Cita-cita masyarakat adil dan makmur tak lagi bergaung. Padahal itu menjadi panduan bagi perjalanan panjang bangsa ini ke depan. Tak ada lagi visi negara yang menjadi kompas untuk jangka menengah dan panjang. Pancasila antara ada dan tiada. Kepemimpinan yang ada sulit diharapkan membawa bangsa ini keluar dari krisis. Lantas negara ini mau dibawa ke mana? Gantungkan cita-citamu setinggi bintang di langit.” Karena konsisten dengan seruannya, Bung Karno mencanangkan masyarakat adil dan makmur sebagai cita-cita bangsa yang harus dikejar dan diwujudkan. Yang jadi pertanyaan, apakah bangsa ini masih memiliki cita-cita tersebut? Jangankan cita-cita masyarakat adil dan makmur, panduan visi semacam GBHN dan Repelita saja sudah dilupakan.

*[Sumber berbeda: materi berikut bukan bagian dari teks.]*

Definition unescape_simple (e : ascii) : option ascii :=
  let n := N_of_ascii e in
  if (n =? 34)%N then Some dquote
  else if (n =? 92)%N then Some backslash
  else if (n =? 47)%N then Some "/"%char
  else if (n =? 98)%N then Some "008"%char
  else if (n =? 102)%N then Some "012"%char
  else if (n =? 110)%N then Some "010"%char
  else if (n =? 114)%N then Some "013"%char
  else if (n =? 116)%N then Some "009"%char
  else None.

Definition unescape_hex (h1 h2 h3 h4 : ascii) : option ascii :=
  match hex_value h1, hex_value h2, hex_value h3, hex_value h4 with
  | Some a, Some b, Some c, Some d =>
      if ((a =? 0) && (b =? 0))%N then Some (ascii_of_N (16 * c + d)) else None
  | _, _, _, _ => None
  end.

Definition cons_unit (c : ascii) (r : option (string * string)) : option (string * string) :=
  match r with
  | Some (s, rest) => Some (String c s, rest)
  | None => None
  end.

(** The code units of a string literal after its opening quote, and the
    text after its closing quote. *)
Fixpoint parse_string_body (s : string) : option (string * string) :=
  match s with
  | EmptyString => None
  | String c r =>
      if Ascii.eqb c dquote then Some (EmptyString, r)
      else if Ascii.eqb c backslash then
        match r with
        | String e r1 =>
            if Ascii.eqb e "u"%char then
              match r1 with
              | String h1 (String h2 (String h3 (String h4 r2))) =>
                  match unescape_hex h1 h2 h3 h4 with
                  | Some u => cons_unit u (parse_string_body r2)
                  | None => None
                  end
              | _ => None
              end
            else
              match unescape_simple e with
              | Some u => cons_unit u (parse_string_body r1)
              | None => None
              end
        | EmptyString => None
        end
      else if (N_of_ascii c <? 32)%N then None
      else cons_unit c (parse_string_body r)
  end.
(* ------------------------------------------------------------------------- *)
(** ** The order on rating tuples *)

Lemma tuple_ltb_lt x y : tuple_ltb x y = true <-> tuple_lt x y.
Proof.
  destruct x as [[u1 s1] p1], y as [[u2 s2] p2]. unfold tuple_ltb, tuple_lt.
  destruct (u1 <? u2) eqn:Eu; [apply Nat.ltb_lt in Eu; intuition|].
  apply Nat.ltb_ge in Eu.
  destruct (u1 =? u2) eqn:Eu'.
  - apply Nat.eqb_eq in Eu'.
    destruct (s1 <? s2) eqn:Es; [apply Nat.ltb_lt in Es; intuition|].
    apply Nat.ltb_ge in Es.
    destruct (s1 =? s2) eqn:Es'.
    + apply Nat.eqb_eq in Es'. rewrite Nat.ltb_lt. intuition lia.
    + apply Nat.eqb_neq in Es'. split; [discriminate | lia].
  - apply Nat.eqb_neq in Eu'. split; [discriminate | lia].
Qed.

Lemma tuple_eqb_eq x y : tuple_eqb x y = true <-> x = y.
Proof.
  destruct x as [[u1 s1] p1], y as [[u2 s2] p2]. unfold tuple_eqb.
  rewrite !andb_true_iff, !Nat.eqb_eq. split.
  - intros [[-> ->] ->]. reflexivity.
  - intros E. injection E as -> -> ->. auto.
Qed.

Lemma tuple_eqb_refl x : tuple_eqb x x = true.
Proof. now apply tuple_eqb_eq. Qed.

Lemma tuple_lt_irrefl x : ~ tuple_lt x x.
Proof. destruct x as [[u s] p]. unfold tuple_lt. lia. Qed.

Lemma tuple_lt_trans x y z : tuple_lt x y -> tuple_lt y z -> tuple_lt x z.
Proof.
  destruct x as [[u1 s1] p1], y as [[u2 s2] p2], z as [[u3 s3] p3].
  unfold tuple_lt. lia.
Qed.

Lemma tuple_trichotomy x y : tuple_lt x y \/ x = y \/ tuple_lt y x.
Proof.
  destruct x as [[u1 s1] p1], y as [[u2 s2] p2]. unfold tuple_lt.
  destruct (Nat.lt_trichotomy u1 u2) as [?|[->|?]]; auto.
  destruct (Nat.lt_trichotomy s1 s2) as [?|[->|?]]; auto 6.
  destruct (Nat.lt_trichotomy p1 p2) as [?|[->|?]]; auto 8.
Qed.

Lemma tuple_le_iff x y : tuple_le x y <-> tuple_lt x y \/ x = y.
Proof.
  unfold tuple_le. rewrite <- not_true_iff_false, tuple_ltb_lt. split.
  - intros H. destruct (tuple_trichotomy x y) as [?|[?|?]]; tauto.
  - intros [H| ->] H'.
    + exact (tuple_lt_irrefl _ (tuple_lt_trans _ _ _ H H')).
    + exact (tuple_lt_irrefl _ H').
Qed.

Lemma tuple_le_refl x : tuple_le x x.
Proof. apply tuple_le_iff. now right. Qed.

Lemma tuple_le_trans x y z : tuple_le x y -> tuple_le y z -> tuple_le x z.
Proof.
  rewrite !tuple_le_iff. intros [H| ->] [H'| ->]; auto.
  left. exact (tuple_lt_trans _ _ _ H H').
Qed.

Lemma tuple_le_total x y : tuple_le x y \/ tuple_le y x.
Proof.
  rewrite !tuple_le_iff.
  destruct (tuple_trichotomy x y) as [?|[?|?]]; auto.
Qed.

Lemma tuple_le_lt_false x y : tuple_le x y -> tuple_lt y x -> False.
Proof.
  unfold tuple_le. intros H H'. apply tuple_ltb_lt in H'. congruence.
Qed.

Lemma tuple_le_neq_lt x y : tuple_le x y -> x <> y -> tuple_lt x y.
Proof. rewrite tuple_le_iff. tauto. Qed.

(* ------------------------------------------------------------------------- *)
(** ** [sorted] sorts, permutes and is stable *)

Section SortedFacts.
Context {X : Type}.
Variable key : X -> nat * nat * nat.

Lemma insert_Permutation x l : Permutation (insert key x l) (x :: l).
Proof.
  induction l as [|y l IH]; simpl; [reflexivity|].
  destruct (tuple_ltb (key y) (key x)); [|reflexivity].
  rewrite IH. apply perm_swap.
Qed.

Lemma sorted_Permutation l : Permutation (sorted key l) l.
Proof.
  induction l as [|x l IH]; simpl; [reflexivity|].
  rewrite insert_Permutation. now constructor.
Qed.

Lemma insert_StronglySorted x l :
  StronglySorted (key_le key) l ->
  StronglySorted (key_le key) (insert key x l).
Proof.
  induction 1 as [|y l Hs IH Hy]; simpl.
  - repeat constructor.
  - destruct (tuple_ltb (key y) (key x)) eqn:E.
    + constructor; [exact IH|].
      rewrite Forall_forall in *. intros z Hz.
      apply (Permutation_in _ (insert_Permutation x l)) in Hz.
      destruct Hz as [<-|Hz]; [|now apply Hy].
      apply tuple_le_iff. left. now apply tuple_ltb_lt.
    + constructor; [now constructor|].
      constructor; [exact E|].
      rewrite Forall_forall in *. intros z Hz.
      exact (tuple_le_trans _ _ _ E (Hy z Hz)).
Qed.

Bangsa ini tidak begitu lagi percaya dengan keampuhan Pancasila sebagai pemersatu bangsa dan way of life menuju keadilan sosial bagi seluruh rakyat Indonesia. Sekarang cita-cita yang ingin diraih Bung Karno semakin jauh dari jangkauan.

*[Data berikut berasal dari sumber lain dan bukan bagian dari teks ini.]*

(** X25. The tables of the worker for points: the keys of its
    [VARIABLE_NAME_MAP] are the variables the dialog offers, in the same
    order; on them it agrees with the table of the worker for polygons;
    and [REVERSE_MAP] is its exact inverse, so that renaming the columns
    of the result loses no variable. *)
Theorem point_tables_agree :
  map fst PointWorker.VARIABLE_NAME_MAP = ERA5_VARIABLES /\
  (forall k v, dict_get PointWorker.VARIABLE_NAME_MAP k = Some v ->
     dict_get VARIABLE_NAME_MAP k = Some v /\
     dict_get PointWorker.REVERSE_MAP v = Some k) /\
  (forall v k, dict_get PointWorker.REVERSE_MAP v = Some k ->
     dict_get PointWorker.VARIABLE_NAME_MAP k = Some v).
Proof.
  split; [reflexivity|]. split.
  - assert (Hall : forallb (fun kv =>
                      match dict_get VARIABLE_NAME_MAP (fst kv),
                            dict_get PointWorker.REVERSE_MAP (snd kv) with
                      | Some v', Some k' =>
                          String.eqb v' (snd kv) && String.eqb k' (fst kv)
                      | _, _ => false
                      end) PointWorker.VARIABLE_NAME_MAP = true)
      by (vm_compute; reflexivity).
    intros k v Hk. apply dict_get_In in Hk.
    rewrite forallb_forall in Hall. specialize (Hall (k, v) Hk).
    cbv beta in Hall. simpl fst in Hall. simpl snd in Hall.
    destruct (dict_get VARIABLE_NAME_MAP k) as [v'|]; [|discriminate].
    destruct (dict_get PointWorker.REVERSE_MAP v) as [k'|]; [|discriminate].
    apply andb_true_iff in Hall. destruct Hall as [Hv' Hk'].
    apply String.eqb_eq in Hv', Hk'. now subst.
  - assert (Hall : forallb (fun vk =>
                      match dict_get PointWorker.VARIABLE_NAME_MAP (snd vk) with
                      | Some v' => String.eqb v' (fst vk)
                      | None => false
                      end) PointWorker.REVERSE_MAP = true)
      by (vm_compute; reflexivity).
    intros v k Hv. apply dict_get_In in Hv.
    rewrite forallb_forall in Hall. specialize (Hall (v, k) Hv).
    cbv beta in Hall. simpl fst in Hall. simpl snd in Hall.
    destruct (dict_get PointWorker.VARIABLE_NAME_MAP k) as [v'|]; [|discriminate].
    apply String.eqb_eq in Hall. now subst.
Qed.

End PointTables.

Section PointArea.

Local Open Scope Q_scope.

(** X26. The request of the worker for points covers every point with a
    margin: for the coordinates of at least one point, the area
    [N, W, S, E] it asks for has every point at least a tenth of a degree
    inside each side, and is at least two tenths of a degree high and
    wide, a single point included. *)
Theorem point_area_covers_the_points :
  forall (lons lats : list Q),
    lons <> [] -> lats <> [] ->
    exists north west south east,
      PointWorker.area lons lats = Some (north, west, south, east) /\
      (forall lat, In lat lats -> south + (1 # 10) <= lat <= north - (1 # 10)) /\
      (forall lon, In lon lons -> west + (1 # 10) <= lon <= east - (1 # 10)) /\
      (2 # 10) <= north - south /\ (2 # 10) <= east - west.
Proof.
  intros lons lats Hlon Hlat. unfold PointWorker.area.
  destruct (np_max_nonempty Hlat) as [lat_max Hlmax].
  destruct (np_min_nonempty Hlon) as [lon_min Hnmin].
  destruct (np_min_nonempty Hlat) as [lat_min Hlmin].
  destruct (np_max_nonempty Hlon) as [lon_max Hnmax].
  rewrite Hlmax, Hnmin, Hlmin, Hnmax.
  destruct (np_max_spec _ Hlmax) as [Ha Ha'].
  destruct (np_min_spec _ Hnmin) as [Hb Hb'].
  destruct (np_min_spec _ Hlmin) as [Hc Hc'].
  destruct (np_max_spec _ Hnmax) as [Hd Hd'].
  rewrite Forall_forall in Ha', Hb', Hc', Hd'.
  do 4 eexists. split; [reflexivity|]. repeat split.
  - specialize (Hc' lat H). lra.
  - specialize (Ha' lat H). lra.
  - specialize (Hb' lon H). lra.
  - specialize (Hd' lon H). lra.
  - specialize (Hc' lat_max Ha). lra.
  - specialize (Hb' lon_max Hd). lra.
Qed.

End PointArea.

Lemma dialog_reads_like_the_algorithm_witness :
  output_rasters
    (read_process_output None
       [marker_line "RASTER_PATH:" "out/2m_temperature_20240101_0000.tif"])
  = ["out/2m_temperature_20240101_0000.tif"%string].
Proof.
  rewrite (proj1 (dialog_reads_like_the_algorithm None
             [marker_line "RASTER_PATH:" "out/2m_temperature_20240101_0000.tif"])).
  reflexivity.
Defined.

Lemma point_tables_agree_witness :
  dict_get PointWorker.REVERSE_MAP "t2m" = Some "2m_temperature"%string.
Proof.
  exact (proj2 (proj1 (proj2 point_tables_agree) "2m_temperature"%string
                  "t2m"%string eq_refl)).
Defined.

Lemma point_area_covers_the_points_witness :
  PointWorker.area [10%Q] [45%Q]
  = Some ((451 # 10)%Q, (99 # 10)%Q, (449 # 10)%Q, (101 # 10)%Q).
Proof.
  destruct (@point_area_covers_the_points [10%Q] [45%Q]
              ltac:(discriminate) ltac:(discriminate))
    as [n [w [s [e [Ha _]]]]].
  rewrite Ha. vm_compute in Ha. symmetry. exact Ha.
Defined.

Tokoh sepuh Prof. Suhardiman (82) di dalam disertasi yang ditulisnya tahun 1971, membikin estimasi bahwa Indonesia memerlukan masa pemulihan selama seabad setelah mengalami penjajahan tiga setengah abad. Baru kemudian beranjak menuju masyarakat adil dan makmur. Amerika Serikat menikmati kemajuan seperti sekarang setelah menebusnya selama dua abad.
Sedangkan Jepang mencapai kemajuan pesat seabad setelah Meiji Restorasi. Lantas bercermin pada keadaan sekarang, Suhardiman membandingkan Indonesia dan Korea Selatan. Sewaktu berkunjung ke Korsel tahun 1967, dia memperoleh kesan negeri itu belum apa-apa. Tetapi sekarang, Korsel sudah jauh meninggalkan Indonesia.
Bicara soal visi negara, Suhardiman mengakui, sekarang yang menonjol visi kelompok, golongan, paling tinggi visi partai yang beranekaragam. Di era Orde Baru, Indonesia memiliki GBHN dan Repelita. “GBHN itu hanya untuk kontrol, tahu-tahunya tidak dihidupkan lagi,” kata Suhardiman kepada Tokoh Indonesia dan Berita Indonesia. Sekarang masalahnya, kata Suhardiman, bagaimana keluar dari masalah ini. Karena itu, masing-masing pemimpin, dalam agendanya harus menempatkan diri sebagai pemimpin bangsa. Mulai sekarang, katanya, para tokoh-tokoh diharapkan memiliki visi kebangsaan dan kembali ke UUD 1945. Kata Suhardiman, mereka harus meninggalkan visi masing-masing. Mereka harus menjadi tokoh Indonesia, bukan tokoh golongan, partai atau kelompok.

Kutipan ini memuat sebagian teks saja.